» **What to produce**
Below are some records. Reproduce them exactly from their first line through the line with "Definition kept_count (m", inclusive.

[Saved entries]
__________

(* ===== verification/Compaction.v ===== *)
(** * Compaction (crates/es-broker/src/compaction.rs)

    Key-based compaction of the sealed segments: the newest offset per key, the
    copy of the survivors, the swap under the appender lock, and the sequence of
    directory changes that a crash can interrupt. *)

From S2P Require Export Topic RecoverSpec.

#[local] Open Scope Z_scope.

#[global] Instance segment_eq_dec : EqDecision segment.
Proof. solve_decision. Defined.

Section Compact.
Context `{Crc32}.

(** [for_each_record]: every record of a segment, or an error. *)
Fixpoint records_loop (fuel : nat) (c : cursor) (out : list record) : outcome decode_error (list record) :=
  match fuel with
  | O => Panic
  | S fuel =>
    match next_record c with
    | (Ok (Some r), c) => records_loop fuel c (out ++ [r])
    | (Ok None, _) => Ok out
    | (Err Eof, _) => Ok out
    | (Err e, _) => Err e
    | (Panic, _) => Panic
    end
  end.

Definition segment_records (file : list byte) (s : segment) : outcome decode_error (list record) :=
  records_loop (S (length file)) (cursor_new file 0 (s_size_bytes s) READ_WINDOW_BYTES) [].

(** The records of all the sealed segments, in order. *)
Fixpoint sealed_records (p : partition) (sealed : list segment) : outcome decode_error (list record) :=
  match sealed with
  | [] => Ok []
  | s :: rest =>
    rs ← segment_records (f_log (files_of p (s_base_offset s))) s;
    rss ← sealed_records p rest;
    Ok (rs ++ rss)
  end.

(** [Latest]: the offset of the newest record of a key, and whether it is a
    tombstone to drop. *)
Record latest : Type := mkLatest { l_offset : Z; l_drop : bool }.

(** Pass 1 on one record. *)
Definition note_latest (cutoff : Z) (m : gmap (list byte) latest) (r : record) : gmap (list byte) latest :=
  match r_key r with
  | None => m
  | Some k =>
    let drop_ := (len (r_value r) =? 0) && (r_timestamp_ms r <? cutoff) in
    match m !! k with
    | Some l => if r_offset r <? l_offset l then m else <[k := mkLatest (r_offset r) drop_]> m
    | None => <[k := mkLatest (r_offset r) drop_]> m
    end
  end.

Definition latest_map (cutoff : Z) (rs : list record) : gmap (list byte) latest :=
  foldl (note_latest cutoff) ∅ rs.

(** The number of records pass 1 expects to keep. *)
Definition kept_count (m : gmap (list byte) latest) (rs : list record) : Z :=
  len (filter (fun r => r_key r = None) rs) +
  len (filter (fun kl : list byte * latest => l_drop kl.2 = false) (map_to_list m)).

Definition keep_record (m : gmap (list byte) latest) (r : record) : bool :=
  match r_key r with
  | None => true
  | Some k => match m !! k with
              | Some l => (l_offset l =? r_offset r) && negb (l_drop l)
              | None => false
              end
  end.

(** The output of [write_survivors]. *)
Record survivors : Type := mkSurvivors {
  v_log : list byte;
  v_entries : list (Z * Z);
  v_last_indexed : option Z;
  v_min_ts : Z;
  v_max_ts : Z
}.

Definition survivors_empty : survivors := mkSurvivors [] [] None I64_MAX I64_MIN.

Definition write_one (m : gmap (list byte) latest) (base_offset : Z) (v : survivors) (r : record)
    : outcome string survivors :=
  if negb (keep_record m r) then Ok v else
  if r_offset r <? base_offset then Err "compaction emit has offset below base_offset" else
  let file_pos := len (v_log v) in
  let log := (encode_record (v_log v) (r_offset r) (r_timestamp_ms r) (r_key r) (r_value r)).1 in
  let indexed := match v_last_indexed v with
                 | None => true
                 | Some p => p + INDEX_INTERVAL_BYTES <=? file_pos
                 end in
  Ok (mkSurvivors log
        (if indexed then v_entries v ++ [(r_offset r - base_offset, file_pos)] else v_entries v)
        (if indexed then Some file_pos else v_last_indexed v)
        (Z.min (v_min_ts v) (r_timestamp_ms r)) (Z.max (v_max_ts v) (r_timestamp_ms r))).

Definition write_survivors (m : gmap (list byte) latest) (base_offset : Z) (rs : list record)
    : outcome string survivors :=
  foldl (fun acc r => v ← acc; write_one m base_offset v r) (Ok survivors_empty) rs.

(** What the two passes decide: nothing to do, an error, or the output. *)
Inductive compact_plan : Type :=
| Nothing
| Unreadable
| Plan (lowest_base : Z) (victims : list Z) (out : survivors).

Definition plan_compaction (p : partition) (config : topic_config) (now : Z) : compact_plan :=
  let snapshot := p_segments p in
  if len snapshot <? 2 then Nothing else
  match last snapshot with
  | None => Nothing
  | Some active =>
    let sealed := filter (fun s => s_base_offset s < s_base_offset active) snapshot in
    match sealed with
    | [] => Nothing
    | s0 :: _ =>
      let lowest_base := s_base_offset s0 in
      let cutoff := sat_sub_i64 now (wrap_i 64 (tc_tombstone_retention_ms config)) in
      match sealed_records p sealed with
      | Ok rs =>
        let m := latest_map cutoff rs in
        if len rs - kept_count m rs =? 0 then Nothing else
        match write_survivors m lowest_base rs with
        | Ok out => Plan lowest_base (filter (fun b => b <> lowest_base) (s_base_offset <$> sealed)) out
        | _ => Unreadable
        end
      | _ => Unreadable
      end
    end
  end.

(** The swap under the appender lock: [p0] is the partition the plan was made
    from, [p] the partition at the swap. *)
Definition swap_compacted (p0 p : partition) (lowest_base : Z) (victims : list Z) (out : survivors)
    : option partition :=
  match last (p_segments p0), last (p_segments p) with
  | Some active0, Some active =>
    let sealed0 := filter (fun s => s_base_offset s < s_base_offset active0) (p_segments p0) in
    let sealed := filter (fun s => s_base_offset s < s_base_offset active) (p_segments p) in
    if (s_base_offset active =? s_base_offset active0) && bool_decide (sealed = sealed0) then
      let files := mkFiles (v_log out) (index_bytes (v_entries out)) in
      let dir := foldl (fun d v => delete v d) (<[lowest_base := files]> (p_dir p)) victims in
      let new_seg := segment_open lowest_base (len (v_log out)) (v_entries out) (v_min_ts out) (v_max_ts out) in
      Some (set_segments (with_files p dir (p_appender p)) [new_seg; active])
    else None
  | _, _ => None
  end.

(** [compact_partition] with no change in between. *)
Definition compact_partition (p : partition) (config : topic_config) (now : Z) : partition :=
  match plan_compaction p config now with
  | Plan lowest victims out => default p (swap_compacted p p lowest victims out)
  | _ => p
  end.
End Compact.

(** ** The swap on disk *)

(** The directory changes of one compaction, in order. *)
Inductive disk_op : Type :=
| WriteTmpLog (base : Z) (bytes : list byte)
| WriteTmpIndex (base : Z) (bytes : list byte)
| WriteMarker (m : compaction_marker)
| RenameLog (base : Z)
| RenameIndex (base : Z)
| RemoveLog (base : Z)
| RemoveIndex (base : Z)
| RemoveMarker.

Definition disk_apply (d : disk) (op : disk_op) : disk :=
  match op with
  | WriteTmpLog b l => mkDisk (d_logs d) (d_indexes d) (<[b := l]> (d_tmp_logs d)) (d_tmp_indexes d) (d_marker d)
  | WriteTmpIndex b l => mkDisk (d_logs d) (d_indexes d) (d_tmp_logs d) (<[b := l]> (d_tmp_indexes d)) (d_marker d)
  | WriteMarker m => mkDisk (d_logs d) (d_indexes d) (d_tmp_logs d) (d_tmp_indexes d) (Some (Some m))
  | RenameLog b => mkDisk (rename_over (d_tmp_logs d) (d_logs d) b) (d_indexes d) (delete b (d_tmp_logs d)) (d_tmp_indexes d) (d_marker d)
  | RenameIndex b => mkDisk (d_logs d) (rename_over (d_tmp_indexes d) (d_indexes d) b) (d_tmp_logs d) (delete b (d_tmp_indexes d)) (d_marker d)
  | RemoveLog b => mkDisk (delete b (d_logs d)) (d_indexes d) (d_tmp_logs d) (d_tmp_indexes d) (d_marker d)
  | RemoveIndex b => mkDisk (d_logs d) (delete b (d_indexes d)) (d_tmp_logs d) (d_tmp_indexes d) (d_marker d)
  | RemoveMarker => mkDisk (d_logs d) (d_indexes d) (d_tmp_logs d) (d_tmp_indexes d) None
  end.

Definition disk_run (d : disk) (ops : list disk_op) : disk := foldl disk_apply d ops.

(** The directory changes [compact_partition] makes. *)
Definition compaction_ops (base : Z) (victims : list Z) (log index : list byte) : list disk_op :=
  [WriteTmpLog base log; WriteTmpIndex base index; WriteMarker (mkMarker base victims);
   RenameLog base; RenameIndex base] ++
  (v ← victims; [RemoveLog v; RemoveIndex v]) ++ [RemoveMarker].

(** ** Specification *)

Section CompactSpec.
Context `{Crc32}.

(** The newest record of a key. *)
Definition last_of_key (k : list byte) (rs : list record) : option record :=
  last (filter (fun r => r_key r = Some k) rs).

(** A tombstone old enough to be dropped. *)
Definition droppable (cutoff : Z) (r : record) : bool :=
  (len (r_value r) =? 0) && (r_timestamp_ms r <? cutoff).

(** What compaction keeps: every record without a key, and the newest record of
    each key unless it is an old tombstone. *)
Definition survives (cutoff : Z) (rs : list record) (r : record) : Prop :=
  match r_key r with
  | None => True
  | Some k => last_of_key k rs = Some r /\ droppable cutoff r = false
  end.

Lemma records_loop_spec fuel c rs out :
  cursor_at c rs -> (length rs < fuel)%nat -> records_loop fuel c out = Ok (out ++ rs).
Proof.
  revert rs c out. induction fuel as [|fuel IH]; intros rs c out Hc Hf; [lia|]. cbn [records_loop].
  destruct rs as [|r rs].
  - rewrite (cursor_at_nil _ Hc). by rewrite app_nil_r.
  - destruct (cursor_at_cons _ _ _ Hc) as (c' & -> & Hc'). cbn in Hf. rewrite (IH rs) by (done || lia).
    by rewrite <- app_assoc.
Qed.

Lemma segment_records_spec file s rs :
  seg_holds file s rs -> Forall (fun r => record_size r <= READ_WINDOW_BYTES) rs ->
  segment_records file s = Ok rs.
Proof.
  intros Hh Hw. unfold segment_records. destruct (sh_file _ _ _ Hh) as [tail ->]. rewrite (sh_size _ _ _ Hh).
  rewrite (records_loop_spec _ _ rs); [done| |].
  - split_and!; cbn [c_pos c_file c_limit c_window cursor_new].
    + apply cursor_new_ok; [split; [lia|apply recs_size_nonneg]|]. rewrite len_app, recs_bytes_len. len_lia.
    + by exists tail.
    + lia.
    + apply Hh.
    + eapply Forall_impl; [exact Hw|]. cbn. unfold READ_WINDOW_BYTES. lia.
  - pose proof (recs_size_len rs) as Hl. rewrite <- recs_bytes_len in Hl. rewrite length_app. unfold len in Hl. lia.
Qed.

Lemma sealed_records_spec p (init : list (segment * list record)) :
  Forall (seg_wf (p_dir p)) init ->
  Forall (fun r => record_size r <= READ_WINDOW_BYTES) (concat init.*2) ->
  sealed_records p init.*1 = Ok (concat init.*2).
Proof.
  induction 1 as [|[s rs] init (fs & Hf & Hh & _) Hi IH]; intros Hw; [done|].
  cbn [fmap list_fmap concat fst snd sealed_records] in *. apply Forall_app in Hw as [Hw1 Hw2].
  assert (files_of p (s_base_offset s) = fs) as -> by (unfold files_of; by rewrite Hf).
  rewrite (segment_records_spec _ _ rs Hh Hw1), IH by done. done.
Qed.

__________

» **Task output**
(* ===== verification/Compaction.v ===== *)
(** * Compaction (crates/es-broker/src/compaction.rs)

    Key-based compaction of the sealed segments: the newest offset per key, the
    copy of the survivors, the swap under the appender lock, and the sequence of
    directory changes that a crash can interrupt. *)

From S2P Require Export Topic RecoverSpec.

#[local] Open Scope Z_scope.

#[global] Instance segment_eq_dec : EqDecision segment.
Proof. solve_decision. Defined.

Section Compact.
Context `{Crc32}.

(** [for_each_record]: every record of a segment, or an error. *)
Fixpoint records_loop (fuel : nat) (c : cursor) (out : list record) : outcome decode_error (list record) :=
  match fuel with
  | O => Panic
  | S fuel =>
    match next_record c with
    | (Ok (Some r), c) => records_loop fuel c (out ++ [r])
    | (Ok None, _) => Ok out
    | (Err Eof, _) => Ok out
    | (Err e, _) => Err e
    | (Panic, _) => Panic
    end
  end.

Definition segment_records (file : list byte) (s : segment) : outcome decode_error (list record) :=
  records_loop (S (length file)) (cursor_new file 0 (s_size_bytes s) READ_WINDOW_BYTES) [].

(** The records of all the sealed segments, in order. *)
Fixpoint sealed_records (p : partition) (sealed : list segment) : outcome decode_error (list record) :=
  match sealed with
  | [] => Ok []
  | s :: rest =>
    rs ← segment_records (f_log (files_of p (s_base_offset s))) s;
    rss ← sealed_records p rest;
    Ok (rs ++ rss)
  end.

(** [Latest]: the offset of the newest record of a key, and whether it is a
    tombstone to drop. *)
Record latest : Type := mkLatest { l_offset : Z; l_drop : bool }.

(** Pass 1 on one record. *)
Definition note_latest (cutoff : Z) (m : gmap (list byte) latest) (r : record) : gmap (list byte) latest :=
  match r_key r with
  | None => m
  | Some k =>
    let drop_ := (len (r_value r) =? 0) && (r_timestamp_ms r <? cutoff) in
    match m !! k with
    | Some l => if r_offset r <? l_offset l then m else <[k := mkLatest (r_offset r) drop_]> m
    | None => <[k := mkLatest (r_offset r) drop_]> m
    end
  end.

Definition latest_map (cutoff : Z) (rs : list record) : gmap (list byte) latest :=
  foldl (note_latest cutoff) ∅ rs.

(** The number of records pass 1 expects to keep. *)
Definition kept_count (m : gmap (list byte) latest) (rs : list record) : Z :=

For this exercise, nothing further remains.